Gazeteciler ve Yazarlar Vakfı Başkanı Yeşil Açıklaması
Gazeteciler ve Yazarlar Vakfı Başkanı Mustafa Yeşil, "Bugün hizmet hareketiyle ilgili söylenen meselelerin her birisinin bir söylenti, iddia, itham, bazılarının da bir töhmet olduğunu rahatlıkla söyleyebiliriz. Bu hususta çok açığız. Buyursunlar, yargıya müracaatlarını yapsınlar, yargı bununla ilgili araştırmasını yapsın ve belgelerini ortaya koysun" dedi.

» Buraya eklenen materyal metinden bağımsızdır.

Lemma byteAt_app_r l1 l2 i : len l1 <= i -> byteAt (l1 ++ l2) i = byteAt l2 (i - len l1).
Proof. intros. unfold byteAt. rewrite lookup_app_r by lia. do 2 f_equal. lia. Qed.

Lemma slice_mid {A} (l1 l2 l3 : list A) a b :
  a = len l1 -> b = len l1 + len l2 -> slice (l1 ++ l2 ++ l3) a b = Ret l2.
Proof.
  intros -> ->. unfold slice. rewrite !length_app.
  rewrite (proj2 (Z.leb_le 0 _)), (proj2 (Z.leb_le (len l1) _)), (proj2 (Z.leb_le (_ + _) _)) by lia.
  simpl. rewrite Nat2Z.id, drop_app_length.
  replace (Z.to_nat (len l1 + len l2 - len l1)) with (length l2) by lia.
  by rewrite take_app_length.
Qed.

Section reading.
Context {A : Type} (h : Z) (entry : bytes -> Z -> bytes -> go A) (header data : A -> bytes).
Context (Hh : 2 <= h).

Definition encodeEntries (xs : list A) : bytes := concat ((fun x => header x ++ data x) <$> xs).
(* ===== verification/Calendar.v ===== *)
(** * Dates (ts/eit.go, the date arithmetic of [parseMJDTime])

    [time.Time] values and the conversion of a Modified Julian Day to a
    calendar date.  The code computes it with float64 arithmetic; the model
    uses the kernel's binary64 floats, so the roundings are those of the
    hardware.  The conversion is checked by evaluation for every day from
    1900-03-01 to the last one 16 bits can express. *)

From Stdlib Require Import Uint63 PrimFloat.
From S2P Require Import Prelude.

(** ** time.Time *)

Definition Time := Z.
Definition Duration := Z.

(** [time.Time{}], January 1 of year 1. *)
Definition zeroTime : Time := -62135596800.

(** The day number of a date, counted from 1970-01-01.  [time.Date] carries
    months outside 1..12 into the year and days outside the month into the
    following or preceding days. *)
Definition daysOf (year month day : Z) : Z :=
  let y := year + (month - 1) / 12 in
  let m := (month - 1) mod 12 + 1 in
  let y := if m <=? 2 then y - 1 else y in
  let dayOfYear := (153 * (if 2 <? m then m - 3 else m + 9) + 2) / 5 in
  365 * y + y / 4 - y / 100 + y / 400 + dayOfYear - 719468 + (day - 1).

(** [time.Date] in the zone JST, [time.FixedZone("JST", 9*60*60)]. *)
Definition dateJST (year month day hour minute second : Z) : Time :=
  daysOf year month day * 86400 + hour * 3600 + minute * 60 + second - 9 * 60 * 60.

(** ** float64 *)

(** The conversion [float64(n)] of an [int]. *)
Definition float64 (n : Z) : float :=
  if 0 <=? n then of_uint63 (Uint63.of_Z n)
  else PrimFloat.opp (of_uint63 (Uint63.of_Z (- n))).

(** The conversion [int(f)], which truncates; [f] below 2^53. *)
Definition truncated (f : float) : Z :=
  let '(m, e) := frshiftexp (PrimFloat.abs f) in
  let z := Uint63.to_Z (Uint63.lsr (normfr_mantissa m) (Uint63.sub 2154 e)) in
  if PrimFloat.ltb f 0 then - z else z.

(** The date of an MJD: year, month and day as computed in [parseMJDTime]. *)
Definition mjdDate (mjd : Z) : Z * Z * Z :=
  let yp := truncated (PrimFloat.div (PrimFloat.sub (float64 mjd) 15078.2) 365.25) in
  let yd := truncated (PrimFloat.mul (float64 yp) 365.25) in
  let mp := truncated (PrimFloat.div
              (PrimFloat.sub (PrimFloat.sub (float64 mjd) 14956.1) (float64 yd)) 30.6001) in
  let day := mjd - 14956 - yd - truncated (PrimFloat.mul (float64 mp) 30.6001) in
  let k := if (mp =? 14) || (mp =? 15) then 1 else 0 in
  (yp + k + 1900, mp - 1 - k * 12, day).

(** ** The calendar *)

Definition dateCheck (mjd : Z) : bool :=
  let '(year, month, day) := mjdDate mjd in
  (daysOf year month day =? mjd - 40587) && (1 <=? month) && (month <=? 12)
  && (1 <=? day) && (day <=? 31).

Fixpoint checkFrom (n : nat) (mjd : Z) : bool :=
  match n with
  | O => true
  | S n => dateCheck mjd && checkFrom n (mjd + 1)
  end.

Lemma checkFrom_spec n start : checkFrom n start = true ->
  forall mjd, start <= mjd < start + Z.of_nat n -> dateCheck mjd = true.
Proof.
  revert start. induction n as [|n IH]; intros start H mjd Hm; [lia|]. simpl in H.
  apply andb_true_iff in H as [H0 H]. destruct (Z.eq_dec mjd start) as [->|]; [done|].
  apply (IH _ H). lia.
Qed.

(** Every MJD from 1900-03-01 on, by evaluation. *)
Lemma dates_checked : checkFrom (Z.to_nat 50457) 15079 = true.
Proof. vm_cast_no_check (eq_refl true). Qed.

Lemma dateCheck_all mjd : 15079 <= mjd <= 65535 -> dateCheck mjd = true.
Proof. intros. apply (checkFrom_spec _ _ dates_checked). lia. Qed.
(** [n] contents from [off] on. *)
Fixpoint sdttContents (s : Section_) (end_ onid tsid sid : Z) (n : nat) (off : Z) :
    go (list CommonDataAnnouncement) :=
  match n with
  | O => Ret []
  | S n =>
      if end_ <? off + 8 then Err ErrInvalidSection
      else
        b2 ← idx s (off + 2); b3 ← idx s (off + 3); b4 ← idx s (off + 4);
        b5 ← idx s (off + 5); b6 ← idx s (off + 6); b7 ← idx s (off + 7);
        let versionID := Z.lor (Z.shiftl b2 4) (Z.shiftr b3 4) in
        let contentLen := Z.lor (Z.shiftl b4 4) (Z.shiftr b5 4) in
        let scheduleLen := Z.lor (Z.shiftl b6 4) (Z.shiftr b7 4) in
        let descriptorOff := off + 8 + scheduleLen in
        let contentEnd := off + 8 + contentLen in
        if end_ <? contentEnd then Err ErrInvalidSection
        else if contentEnd <? descriptorOff then Err ErrInvalidSection
        else
          raw ← slice s descriptorOff contentEnd;
          id ← sdttDownloadContentID raw;
          rest ← sdttContents s end_ onid tsid sid n contentEnd;
          Ret (match id with
               | Some downloadID =>
                   if (scheduleLen =? 0) && negb (sid =? 0) && negb (sid =? 0xffff)
                   then mkCommonDataAnnouncement onid tsid sid downloadID versionID :: rest
                   else rest
               | None => rest
               end)
  end.
(** [Invalidate] does not keep the in-flight budget: with a budget of four
    bytes, a carousel that invalidates a completed module while another is in
    flight ends with six bytes in flight. *)
Theorem invalidate_overruns_in_flight_budget :
  exists c, runOps map_to_list overrunOps (NewDSMCCCarousel (mkLimits 0 0 4)) = Ret c
    /\ MaxInFlightBytes (limits c) = 4 /\ inFlightBytes c = 6.
Proof. eexists. conjs; [vm_compute; reflexivity|reflexivity|reflexivity]. Qed.
(** Feeding the PAT packets of a list of PATs. *)
Lemma patPackets_feed sid l : forall i, Forall info_ok l -> (l = [] \/ 0 < sid < 65536) -> 0 <= i ->
  forall sa, sa_pid sa = PIDPAT ->
  (forall k q, patPackets sid i l !! k = Some q -> counterOf q = (i + Z.of_nat k) mod 16)
  /\ exists sa' sections, feedPackets sa (patPackets sid i l) = Ret (sa', sections)
     /\ length sections = length (patPackets sid i l)
     /\ Forall (fun x => exists tsid pid v, ParsePAT x = Ret (mkPAT tsid v 0 {[sid := pid]})) sections.
Proof.
  induction l as [|[[tsid pid] v] l IH]; intros i Hl Hsid Hi sa Hsa; cbn [patPackets].
  { split; [done|]. by exists sa, []. }
  apply Forall_cons in Hl as [(R1 & R2 & R3) Hl]. destruct Hsid as [|Hsid]; [done|]. simpl in R1, R2, R3.
  assert (0 <= i mod 16 < 16) as Hc by (apply Z.mod_pos_bound; lia).
  destruct (patPacket_view tsid sid pid v _ R1 R3 Hc) as (_ & _ & V).
  destruct (packetize_pat tsid sid pid v _ R1 R3 Hc) as [c' Ec].
  destruct (patSection_ok tsid sid pid v R1 R3) as [Hv _].
  destruct (feed_section PIDPAT ltac:(unfold PIDPAT; lia) sa _ _ _ _ Hsa Hv ltac:(done) Hc Ec)
    as (_ & sa1 & E1 & Hsa1).
  destruct (IH (i + 1) Hl (or_intror Hsid) ltac:(lia) sa1 Hsa1) as (H1 & sa2 & secs & E2 & L2 & F2).
  split.
  - intros [|k] q Hq; [injection Hq as <-; by rewrite V, Z.add_0_r|].
    rewrite (H1 k q Hq). f_equal. lia.
  - exists sa2, (patSection tsid sid pid v :: secs).
    change (patPacket tsid sid pid v (i mod 16) :: patPackets sid (i + 1) l)
      with ([patPacket tsid sid pid v (i mod 16)] ++ patPackets sid (i + 1) l).
    rewrite feedPackets_app, E1. cbn [mbind go_bind]. rewrite E2. conjs; [done|simpl; lia|].
    apply Forall_cons. split; [|done]. exists tsid, pid, v. by apply ParsePAT_long.
Qed.

(** *** Sections of one table in any order *)

Fixpoint addAll (s : tableSectionSet) (l : list Section_) : go (tableSectionSet * list bool) :=
  match l with
  | [] => Ret (s, [])
  | x :: l =>
      '(s, _, ready) ← add s x;
      '(s, readys) ← addAll s l;
      Ret (s, ready :: readys)
  end.
(* ===== verification/Tsmf.v ===== *)
(** * Multiple frames (ts/tsmf.go)

    [TSMFFrame] routes the packets of a JCTEA STD-007 frame to relative
    transport streams by the slot table of the latest valid frame header;
    [TSMFReader] reads the packets of one of them.  Theorems: routing is total
    and every header the standard allows routes exactly the 52 packets behind
    it by its slots; the reader delivers exactly the packets routed to its
    target, byte for byte, however small the buffers of its caller are. *)

From S2P Require Import Prelude Crc Packet Section PacketReader Psi Tables.

(** ** The frame *)

Definition slotCount : Z := 52.

Record TSMFFrame := mkFrame {
  fr_slots : list Z;
  fr_slot : Z;
  fr_active : bool
}.

Definition newFrame : TSMFFrame := mkFrame (replicate (Z.to_nat slotCount) 0) 0 false.

Definition Reset (f : TSMFFrame) : TSMFFrame := mkFrame (fr_slots f) (fr_slot f) false.

(** [p[73+i/2] >> (4 * (1 - i%2)) & 0x0f] *)
Definition slotAt (p : Packet) (i : Z) : go Z :=
  b ← idx p (73 + i / 2);
  Ret (Z.land (Z.shiftr b (4 * (1 - i mod 2))) 0x0f).

Fixpoint slotsOf (p : Packet) (l : list Z) : go (list Z) :=
  match l with
  | [] => Ret []
  | i :: l => s ← slotAt p i; ss ← slotsOf p l; Ret (s :: ss)
  end.

(** The header check, in the order of the condition. *)
Definition badHeader (p : Packet) : go bool :=
  sync ← read13 p 4;
  (b1 ← idx p 1; Ret (negb (b1 =? 0)))
    ||! (b3 ← idx p 3; Ret (negb (Z.land b3 0xf0 =? 0x10)))
    ||! Ret (negb (sync =? 0x1a86) && negb (sync =? 0x0579))
    ||! (b6 ← idx p 6; Ret (negb (Z.land b6 0x1f =? 1)))
    ||! (body ← sliceFrom p 4; Ret (negb (crc32MPEG2 body =? 0))).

Vakfın, Conrad Otel'de düzenlediği basın toplantısında konuşan Yeşil, 17 Aralık'taki yolsuzluk operasyonlarının direkt camia ile ilişkilendirilmesinin asla kabul edilemeyeceğini belirterek, yolsuzlukların her dönem görülebildiğini ancak ortaya konulan söylemlerin yaralayıcı, kutuplaştırıcı ve incitici olduğunu söyledi.
Hizmete yönelik farklı ithamlar olduğunu kaydeden Yeşil, "Hiçbir zaman geçmişte ifade edilen, Haşhaşiler diye tabir edilen alabildiğine karanlık örgüt olarak tarihe geçmiş, hedefleri ve varlıkları sadece cinayet, uyuşturucu kaçakçılığı olan ve bütünüyle toplumda bir virüs, toplumu tehlikeye sokan illetli bir yapı olarak tarihe geçen, Nizamülmülk'ü öldüren bu katiller topluluğuyla hizmetin benzetilmesi söz konusu olamaz" dedi.
Yeşil, geçmiş dönemlerde hizmet hareketini örgüt kapsamı içerisine almaya yönelik planların tutmadığını ifade etti.
17 Aralık operasyonundan sonra bir sürecin başladığını dile getiren Yeşil, şöyle devam etti:
"Hukukun askıya alınması, 2 bin 500'e yakın emniyet görevlisinin suç ile isnat edilmeden yerlerinin değiştirilmesi, akabinde yargıya müdahale edilmesi veya HSYK'nın uluslararası normların dışında farklı bir yapıya kavuşturulma endişesini ihtiva eden gayretlerin ortaya konması ve yine siyasi dilin kutuplaştırıcı, öteleyici bir üslupla devam etmesi bizim açımızdan endişe verici, ve bu ülkede fırsat bekleyenlere altın tepsi içinde fırsat sunma manasına gelmektedir."
- İnternete düşen telefon konuşmaları
Yeşil, internet aracılığıyla yayınlanan ve Fethullah Gülen'in sesi olduğu iddia edilen görüşmelere ilişkin şunları kaydetti:
"Uluslararası alanda bu tip dinlemeler ya devletin güvenlik güçleri veya devletin güçleri yapmamışsa, netice itibariyle kimler tarafından yapıldıysa, bunlar devletin yapılarıyla ancak bulunabilir. Sayın Gülen'le ilgili medyaya düşen konuşmalarda Bank Asya'nın gündeme getirildiğini görüyoruz. Ne kadar üzücü bir durumdur ki, bu karışıklığın toz dumanı içinde bir bankanın iradi ve kasıtlı olarak batırılmak istenmesine karşılık, tabii ki Sayın Gülen'e itibar ederek, değişik vesile ve yollarla kanaat ve fikirlerini ziyaret ya da telefon yoluyla almak kadar tabii ne olabilir."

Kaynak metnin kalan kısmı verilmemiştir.